24Dans cet article, François Kossi Amehe a essayé de montrer la présence des Psaumes et du genre psalmique dans la littérature africaine contemporaine. L’auteur débute son étude par des considérations sur l’histoire des Psaumes pour, par la suite, donner un aperçu de la littérature africaine et de la notion de négritude. Tout cela aurait pu être dit en deux mots. L’auteur, au lieu d’analyser dans un texte suivi des éléments d’intertextualité, a préféré insérer dans une colonne (de 15 pages) des citations tirées d’œuvres africaines (Le Contempteur de Tchicaya U’Tamsi, Homme de tous les continents de Bernard Dadie, Cahier d’un retour au pays natal d’Aimé Césaire) et, dans une autre, des extraits des Psaumes. Telle serait la matière de l’analyse : il ne reste au lecteur qu’à deviner ce que l’auteur a voulu dire. On ne saurait souscrire à tant de laconisme.
25Martine Hiebel, « Patientia Pauperum ou les psaumes dans l’œuvre de Georges Bernanos », p. 231-239.
26Martine Hiebel offre une étude convaincante de la place qu’occupent les Psaumes dans l’œuvre de Georges Bernanos. L’auteure, manifestement familière de Bernanos, brosse un tableau assez vaste en sollicitant à la fois les œuvres connues et moins connues, tout comme la correspondance de l’écrivain. L’article est séparé en deux parties cependant un peu courtes. La première invite à considérer la place des Psaumes dans la fiction bernanosienne (p. 234) et l’autre montre en quoi « les Psaumes scandent l’action de G. Bernanos » (p. 236).
27Paul Chautard, « Les avatars de l’intertextualité biblique dans Fin de partie de Beckett », p. 241-269.
28Comme le titre l’indique, cet article n’a qu’un lien accidentel avec le thème du collectif. Il n’y est pas vraiment fait mention des Psaumes. L’accent est plutôt mis sur le lien qu’entretient Beckett avec le livre de Job. Il s’agit toutefois d’un bon article qui insiste sur les rapports complexes entretenus par Beckett avec l’idée de divinité.
29René Heyer, « Les Psaumes de Jean Bastaire. Un dialogue en champ-contrechamp », p. 271-282.

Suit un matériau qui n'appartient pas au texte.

(** What [melt] makes of a frame with the three columns. *)
Lemma melt_long_series :
  forall (df : DataFrame) (ids real predicted : list cell),
    get_series df "date" = Ok ids ->
    get_series df "real_close" = Ok real ->
    get_series df "predicted_close" = Ok predicted ->
    exists long,
      melt df "date" ["real_close"; "predicted_close"]%string "Type" "Price"
      = Ok long /\
      columns long = ["date"; "Type"; "Price"]%string /\
      List.length (rows long) = (2 * List.length (rows df))%nat /\
      get_series long "date" = Ok (ids ++ ids) /\
      get_series long "Type"
      = Ok (repeat (CStr "real_close") (List.length (rows df))
            ++ repeat (CStr "predicted_close") (List.length (rows df))) /\
      get_series long "Price" = Ok (real ++ predicted).
Proof.
  intros df ids real predicted Hi Hr Hp.
  pose proof (get_series_length _ _ _ Hi) as Li.
  pose proof (get_series_length _ _ _ Hr) as Lr.
  pose proof (get_series_length _ _ _ Hp) as Lp.
  unfold melt. rewrite Hi. cbn [bind melt_rows]. rewrite Hr. cbn [bind].
  rewrite Hp. cbn [bind]. eexists. split; [reflexivity|].
  cbn [columns rows]. split; [reflexivity|]. split.
  { rewrite !length_app, !length_map, !length_combine. simpl. lia. }
  unfold get_series, column_index. cbn [columns rows].
  split; [|split].
  - cbn. rewrite !map_app, !map_map, app_nil_r. cbn.
    change (fun x : cell * cell => fst x) with (@fst cell cell).
    now rewrite !map_fst_combine_eq by lia.
  - cbn. rewrite !map_app, !map_map, app_nil_r. cbn.
    rewrite !map_const_repeat, !length_combine.
    do 2 f_equal; f_equal; lia.
  - cbn. rewrite !map_app, !map_map, app_nil_r. cbn.
    change (fun x : cell * cell => snd x) with (@snd cell cell).
    now rewrite !map_snd_combine_eq by lia.
Qed.

(** X14.  The long table of the forecast chart holds the file's values and
    nothing else: for a frame with the three columns, [melt] gives a frame
    with the columns "date", "Type", "Price" and twice as many rows, whose
    prices are the real closes followed by the predicted closes, each in
    the order of the frame, whose dates are the frame's dates twice, and
    whose types are "real_close" on the first half and "predicted_close" on
    the second. *)
Theorem melt_forecast_long :
  forall (df : DataFrame) (ids real predicted : list cell),
    get_series df "date" = Ok ids ->
    get_series df "real_close" = Ok real ->
    get_series df "predicted_close" = Ok predicted ->
    exists long,
      melt df "date" ["real_close"; "predicted_close"]%string "Type" "Price"
      = Ok long /\
      columns long = ["date"; "Type"; "Price"]%string /\
      List.length (rows long) = (2 * List.length (rows df))%nat /\
      get_series long "date" = Ok (ids ++ ids) /\
      get_series long "Type"
      = Ok (repeat (CStr "real_close") (List.length (rows df))
            ++ repeat (CStr "predicted_close") (List.length (rows df))) /\
      get_series long "Price" = Ok (real ++ predicted).
Proof.
  intros df ids real predicted Hi Hr Hp.
  exact (melt_long_series df ids real predicted Hi Hr Hp).
Qed.

Lemma melt_forecast_long_witness :
  exists long,
    melt Samples.forecast_parsed "date"
      ["real_close"; "predicted_close"]%string "Type" "Price" = Ok long /\
    columns long = ["date"; "Type"; "Price"]%string /\
    List.length (rows long)
    = (2 * List.length (rows Samples.forecast_parsed))%nat /\
    get_series long "date"
    = Ok ([Samples.midnight 2024 1 2; Samples.midnight 2024 1 3]
          ++ [Samples.midnight 2024 1 2; Samples.midnight 2024 1 3]) /\
    get_series long "Type"
    = Ok (repeat (CStr "real_close")
            (List.length (rows Samples.forecast_parsed))
          ++ repeat (CStr "predicted_close")
               (List.length (rows Samples.forecast_parsed))) /\
    get_series long "Price"
    = Ok ([Samples.num 10; Samples.num 20]
          ++ [Samples.num 12; Samples.num 18]).
Proof.
  apply (melt_forecast_long Samples.forecast_parsed);
    vm_compute; reflexivity.
Defined.

Section ForecastPath.

Variable to_datetime : list cell -> result (list Time.timestamp).
Variable fs : string -> file.
(** * APGpsSteerDirector: engagement state machine of the GPS roll-steering director

    A shallow embedding of [src/sdk/autopilot/directors/APGpsSteerDirector.ts].

    - JavaScript numbers are IEEE-754 binary64 values: the primitive [float].
    - The director object is a record; its methods are computations in a small
      state-and-log monad [Eff] that threads the director and records every
      call made to the outside (lifecycle callbacks, bank-drive sink).
    - What the director reads from the simulator during one call (autopilot
      values, steering command, sim vars, clock) is gathered in [Env].
    - [LNavRollSteerComputer], [Math.hypot], [Math.atan2],
      [MathUtils.normalizeAngleDeg] and [Avionics.Utils.RAD2DEG] live outside
      this file of the SDK: they are interfaces ([Class]es) the development
      is parametric in.
    - Guards are pure functions of the autopilot values and the callback
      snapshot; lifecycle callbacks and the bank sink do not call back into
      the director, so a call of one is an entry in the log.
    - [isNavLock] is the value held by the [Subject]; the SimVar write done
      by its subscriber is not part of the model.

    Two smaller embeddings follow the director: the layout logic of the
    synthetic vision horizon layer ([Module SyntheticVision]) and the terrain
    mode mapping of the upper MFD format controller ([Module UpperMfdFormat]). *)

From Stdlib Require Import String.
From Stdlib Require Import Floats.PrimFloat.
From Stdlib Require Import List Bool ZArith Lia.
Import ListNotations.

Set Implicit Arguments.

(** ** Numbers *)

Definition number := float.

(** The global [isFinite] on a number: neither NaN nor an infinity. *)
Definition isFinite (x : number) : bool := is_finite x.

(** [a > b] on numbers (false as soon as one side is NaN). *)
Definition gtb (a b : number) : bool := PrimFloat.ltb b a.

(** ** Data *)

(** [DirectorState] of PlaneDirector. *)
Inductive DirectorState := Inactive | Armed | Active.

Definition DirectorState_eqb (a b : DirectorState) : bool :=
  match a, b with
  | Inactive, Inactive | Armed, Armed | Active, Active => true
  | _, _ => false
  end.

(** [APGpsSteerDirectorSteerCommand]. *)
Module GpsSteer.
Record Command := {
  isValid : bool;
  isHeading : bool;
  courseToSteer : number;
  trackRadius : number;
  dtk : number;
  xtk : number;
  tae : number
}.
End GpsSteer.

(** [LNavRollSteerCommand]: the two fields the director reads. *)
Module RollSteer.
Record Command := {
  isValid : bool;
  desiredBankAngle : number
}.
End RollSteer.

(** [APGpsSteerDirectorState]: what the guard callbacks are shown. *)
Record APGpsSteerDirectorState := {
  gpsSteerCommand : GpsSteer.Command;
  rollSteerCommand : option RollSteer.Command
}.

Inductive NavSourceType := Nav | Gps | Adf.

Record NavSourceId := { navType : NavSourceType; navIndex : nat }.

(** The part of [APValues] the director consults, as read at one instant.
    [navToNavTransferInProgress] is an optional function: [None] when it is
    not defined, otherwise the boolean it returns. *)
Record APValues := {
  simRate : number;
  maxBankAngle : number;
  cdiSource : option NavSourceId;
  navToNavTransferInProgress : option bool
}.

(** Everything one method call reads from outside the director. *)
Record Env := {
  apValues : APValues;
  steerCommand : GpsSteer.Command;      (* steerCommand.get() *)
  velocityWorldX : number;              (* VELOCITY WORLD X, knots *)
  velocityWorldZ : number;              (* VELOCITY WORLD Z, knots *)
  planeHeadingTrue : number;            (* PLANE HEADING DEGREES TRUE *)
  dateNow : Z                           (* Date.now() *)
}.

Definition Guard := APValues -> APGpsSteerDirectorState -> bool.

(** An option of type [number | (() => number) | undefined]. *)
Inductive NumberOrFunc :=
| OptNumber (n : number)
| OptFunction (f : Env -> number)
| OptUndefined.

Record APGpsSteerDirectorOptions := {
  optMaxBankAngle : NumberOrFunc;
  optBankRate : NumberOrFunc;
  canArm : option Guard;
  canRemainArmed : option Guard;
  canActivate : option Guard;
  canRemainActive : option Guard
}.

(** Calls the director makes to the outside. *)
Inductive Call :=
| CallOnActivate
| CallOnArm
| CallOnDeactivate
| CallDriveBank (bank : number) (rate : option number).

Definition isDriveBank (c : Call) : bool :=
  match c with CallDriveBank _ _ => true | _ => false end.

Definition isOnDeactivate (c : Call) : bool :=
  match c with CallOnDeactivate => true | _ => false end.

(** [DirectorLNavRollSteerComputerDataProvider]: the three [Value]s. *)
Record DataProvider := {
  gs : option number;
  track : option number;
  heading : option number
}.

(** The interface of [LNavRollSteerComputer] the director relies on. *)
Class LNavRollSteerComputer (C : Type) := {
  computer_new : C;
  computer_update : GpsSteer.Command -> DataProvider -> number -> Z -> C -> C;
  computer_reset : C -> C;
  computer_steerCommand : C -> RollSteer.Command
}.

(** The numeric routines [DataProvider.update] calls: [Math.hypot],
    [Math.atan2], [MathUtils.normalizeAngleDeg], [Avionics.Utils.RAD2DEG]. *)
Class MathLib := {
  hypot : number -> number -> number;
  atan2 : number -> number -> number;
  normalizeAngleDeg : number -> number;
  RAD2DEG : number
}.

(** ** Default guards (constructor, [options?.canX ?? ...]) *)

Definition defaultCanArm : Guard :=
  fun _ st => GpsSteer.isValid (gpsSteerCommand st).

Definition defaultCanRemainArmed : Guard :=
  fun _ st => GpsSteer.isValid (gpsSteerCommand st).

Definition defaultCanActivate : Guard :=
  fun _ st =>
    match rollSteerCommand st with
    | None => false
    | Some r => RollSteer.isValid r
    end.

Definition isGpsSource (s : option NavSourceId) : bool :=
  match s with
  | Some {| navType := Gps |} => true
  | _ => false
  end.

Definition defaultCanRemainActive : Guard :=
  fun ap st =>
    match rollSteerCommand st with
    | None => false
    | Some r =>
        RollSteer.isValid r
        && (isGpsSource (cdiSource ap)
            || match navToNavTransferInProgress ap with
               | Some b => b
               | None => false
               end)
    end.

Definition orDefault {A} (o : option A) (d : A) : A :=
  match o with Some a => a | None => d end.

Section Director.

Context {C : Type} `{LNavRollSteerComputer C} `{MathLib}.

(** *** The data provider *)

Definition newDataProvider : DataProvider :=
  {| gs := None; track := None; heading := None |}.

Definition DataProvider_update (e : Env) (p : DataProvider) : DataProvider :=
  let velocityEW := velocityWorldX e in
  let velocityNS := velocityWorldZ e in
  let gs' := hypot velocityEW velocityNS in
  if gtb gs' 1%float then
    {| gs := Some gs';
       track := Some (normalizeAngleDeg (mul (atan2 velocityEW velocityNS) RAD2DEG));
       heading := Some (planeHeadingTrue e) |}
  else
    {| gs := Some gs';
       track := Some (planeHeadingTrue e);
       heading := Some (planeHeadingTrue e) |}.

(** *** The director object *)

Record APGpsSteerDirector := {
  state : DirectorState;
  onActivate : bool;        (* is a callback assigned? *)
  onArm : bool;
  onDeactivate : bool;
  driveBank : bool;
  isNavLock : bool;
  callbackState : APGpsSteerDirectorState;
  maxBankAngleFunc : Env -> number;
  bankRateOpt : NumberOrFunc;   (* captured by the driveBankFunc closure *)
  canArmFunc : Guard;
  canRemainArmedFunc : Guard;
  canActivateFunc : Guard;
  canRemainActiveFunc : Guard;
  lnavRollSteerComputerDataProvider : DataProvider;
  lnavRollSteerComputer : C
}.

Definition set_state (s : DirectorState) (d : APGpsSteerDirector) :=
  {| state := s;
     onActivate := onActivate d; onArm := onArm d;
     onDeactivate := onDeactivate d; driveBank := driveBank d;
     isNavLock := isNavLock d;
     callbackState := callbackState d;
     maxBankAngleFunc := maxBankAngleFunc d;
     bankRateOpt := bankRateOpt d;
     canArmFunc := canArmFunc d;
     canRemainArmedFunc := canRemainArmedFunc d;
     canActivateFunc := canActivateFunc d;
     canRemainActiveFunc := canRemainActiveFunc d;
     lnavRollSteerComputerDataProvider := lnavRollSteerComputerDataProvider d;
     lnavRollSteerComputer := lnavRollSteerComputer d |}.

Definition set_isNavLock (b : bool) (d : APGpsSteerDirector) :=
  {| state := state d;
     onActivate := onActivate d; onArm := onArm d;
     onDeactivate := onDeactivate d; driveBank := driveBank d;
     isNavLock := b;
     callbackState := callbackState d;
     maxBankAngleFunc := maxBankAngleFunc d;
     bankRateOpt := bankRateOpt d;
     canArmFunc := canArmFunc d;
     canRemainArmedFunc := canRemainArmedFunc d;
     canActivateFunc := canActivateFunc d;
     canRemainActiveFunc := canRemainActiveFunc d;
     lnavRollSteerComputerDataProvider := lnavRollSteerComputerDataProvider d;
     lnavRollSteerComputer := lnavRollSteerComputer d |}.

Definition set_callbackState (s : APGpsSteerDirectorState) (d : APGpsSteerDirector) :=
  {| state := state d;
     onActivate := onActivate d; onArm := onArm d;
     onDeactivate := onDeactivate d; driveBank := driveBank d;
     isNavLock := isNavLock d;
     callbackState := s;
     maxBankAngleFunc := maxBankAngleFunc d;
     bankRateOpt := bankRateOpt d;
     canArmFunc := canArmFunc d;
     canRemainArmedFunc := canRemainArmedFunc d;
     canActivateFunc := canActivateFunc d;
     canRemainActiveFunc := canRemainActiveFunc d;
     lnavRollSteerComputerDataProvider := lnavRollSteerComputerDataProvider d;
     lnavRollSteerComputer := lnavRollSteerComputer d |}.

30Pour clore le collectif, René Heyer propose une lecture des Psaumes de la nuit et de l’aurore de Jean Bastaire. On ne pouvait mieux terminer ce parcours du liturgique au littéraire qu’en interrogeant une œuvre autant traversée par le chant du psalmiste. L’auteur propose une lecture sensible de ces nouveaux psaumes, mais qui est malheureusement ternie, à nos yeux, par des considérations sommaires et quelque peu faciles sur les liens entre le cinéma et les Psaumes de la nuit et de l’aurore.